## What you need to do
Go through the entries below and return every line that contains "runs".

## Dataset records
(** [s] is the bookkeeping at the end of a round that read the task states
    [view]: the initial one, or that of a Return. *)
Definition round_end (roots : list nat) (view : nat → TaskState) (s' : state) : Prop :=
  (∃ ok, started roots (mkSys s' view ok)) ∨
  ∃ s ok t, reachable roots (mkSys s view ok) ∧ Done s = false ∧ Todo s = false ∧
    t ∈ s_pending s ∧ (TaskState_Z TaskOk <= TaskState_Z (view t))%Z ∧
    Return fuel view (view t) t s = Ret s' ∧ s_err s' = None.

End run.

(** * Errors and races *)

Lemma enqueue_phase_settled view enq ts s nw :
  (∀ x, x ∈ ts → view x = TaskOk ∨ view x = TaskErr) →
  enqueue_phase view enq ts s nw = Ret (s, nw).
Proof.
  induction ts as [|t ts IH]; intros Hts; [done|]. simpl.
  destruct (Hts t) as [-> | ->]; [left|..]; apply IH; intros x Hx; apply Hts; by right.
Qed.

(** A root phase whose tasks are already settled counts as evaluated even
    if some are in state TaskErr: evaluation ends at once and reports no
    error. *)
Theorem Eval_errored_root_no_error fuel view t :
  (∀ x, x ∈ phase t → view x = TaskOk ∨ view x = TaskErr) →
  ∃ s, Enqueue_all (S fuel) view [t] newState = Ret s ∧ Done s = true ∧ s_err s = None.
Proof.
  intros Hph. simpl. rewrite lookup_empty, enqueue_phase_settled by done. simpl.
  eexists. split; [done|]. done.
Qed.

(** Five losses in a row turn a task into an error; a success in between
    starts the count again. *)
Fixpoint lose (n : nat) (T : Task) : Task :=
  match n with
  | 0 => T
  | S n => (settle true true (with_state TaskLost (t_err (lose n T)) (lose n T))).1
  end.

(** A task that this evaluator runs and that is lost [n] times in a row
    after a success is retried for [n < 5] and is an error from the fifth
    loss on; losses seen by evaluators that do not run the task are not
    counted. *)
Theorem lose_limit T n :
  t_consecutiveLost T = 0%Z → 1 ≤ n ≤ 5 →
  t_consecutiveLost (lose n T) = Z.of_nat n ∧
  t_state (lose n T) = (if (n <? 5)%nat then TaskLost else TaskErr) ∧
  (settle true false (with_state TaskLost (t_err T) T)).1 = with_state TaskLost (t_err T) T.
Proof.
  destruct T as [? ? ? ? ? ? ? ? ? c]. simpl. intros -> Hn.
  destruct n as [|[|[|[|[|[|n]]]]]]; try lia; split_and!; reflexivity.
Qed.
End eval.

(** Three tasks in a row: the root 0 depends on 1, which depends on 2. *)
Definition chain (t : nat) : Task :=
  mkTask (mkTaskName 0 "chain" (Z.of_nat t) 3)
    (if (t <? 2)%nat then [mkTaskDep (S t) 0 false ""] else []) 1 "" [] [] None TaskInit None 0.

Definition chain_view (s0 s1 s2 : TaskState) (t : nat) : TaskState :=
  match t with 0 => s0 | 1 => s1 | _ => s2 end.

(* ===== verification/Combiner.v ===== *)
(** Combining hash tables (src/exec/combiner.go).

    A combiningFrame is an open-addressing hash table with quadratic probing,
    laid out in one frame: [cap] slots followed by a scratch area, where the
    rows to be combined are first copied.  Rows are a key and a value; keys are
    equal when neither is less than the other.  The load factor is kept by
    doubling the table.  A combiner adds spilling to disk, against the
    interface [Spiller], and merges the spilled runs back with sortio.Reduce. *)
From Stdlib Require Import Znumtheory.
From S2P Require Import Prelude Heap SliceIO SortIO Reduce.

(** * Quadratic probing *)

Section probing.
(** The offset of the [t]'th probe: 0, 1, 3, 6, ... *)
Fixpoint tri (t : nat) : Z :=
  match t with
  | 0 => 0
  | S t => tri t + Z.of_nat (S t)
  end.

Lemma tri_double t : (2 * tri t = Z.of_nat t * (Z.of_nat t + 1))%Z.
Proof. induction t as [|t IH]; [done|]. cbn [tri]. lia. Qed.

(** The [t]'th probe of a search that starts at [h], in a table of [2^k]. *)
Definition pos (k : nat) (h : Z) (t : nat) : Z := ((h + tri t) mod 2 ^ Z.of_nat k)%Z.

Lemma odd_coprime_pow2 k a : Z.odd a = true → Z.gcd (2 ^ Z.of_nat k) a = 1%Z.
Proof.
  intros Ha. apply (Z.coprime_pow_l 2 a); [lia|]. apply Z.odd_spec in Ha as [m ->].
  unfold Z.coprime. replace (2 * m + 1)%Z with (1 + m * 2)%Z by lia.
  by rewrite Z.gcd_add_mult_diag_r.
Qed.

## Solution for this exercise
(** A task that this evaluator runs and that is lost [n] times in a row
    interface [Spiller], and merges the spilled runs back with sortio.Reduce. *)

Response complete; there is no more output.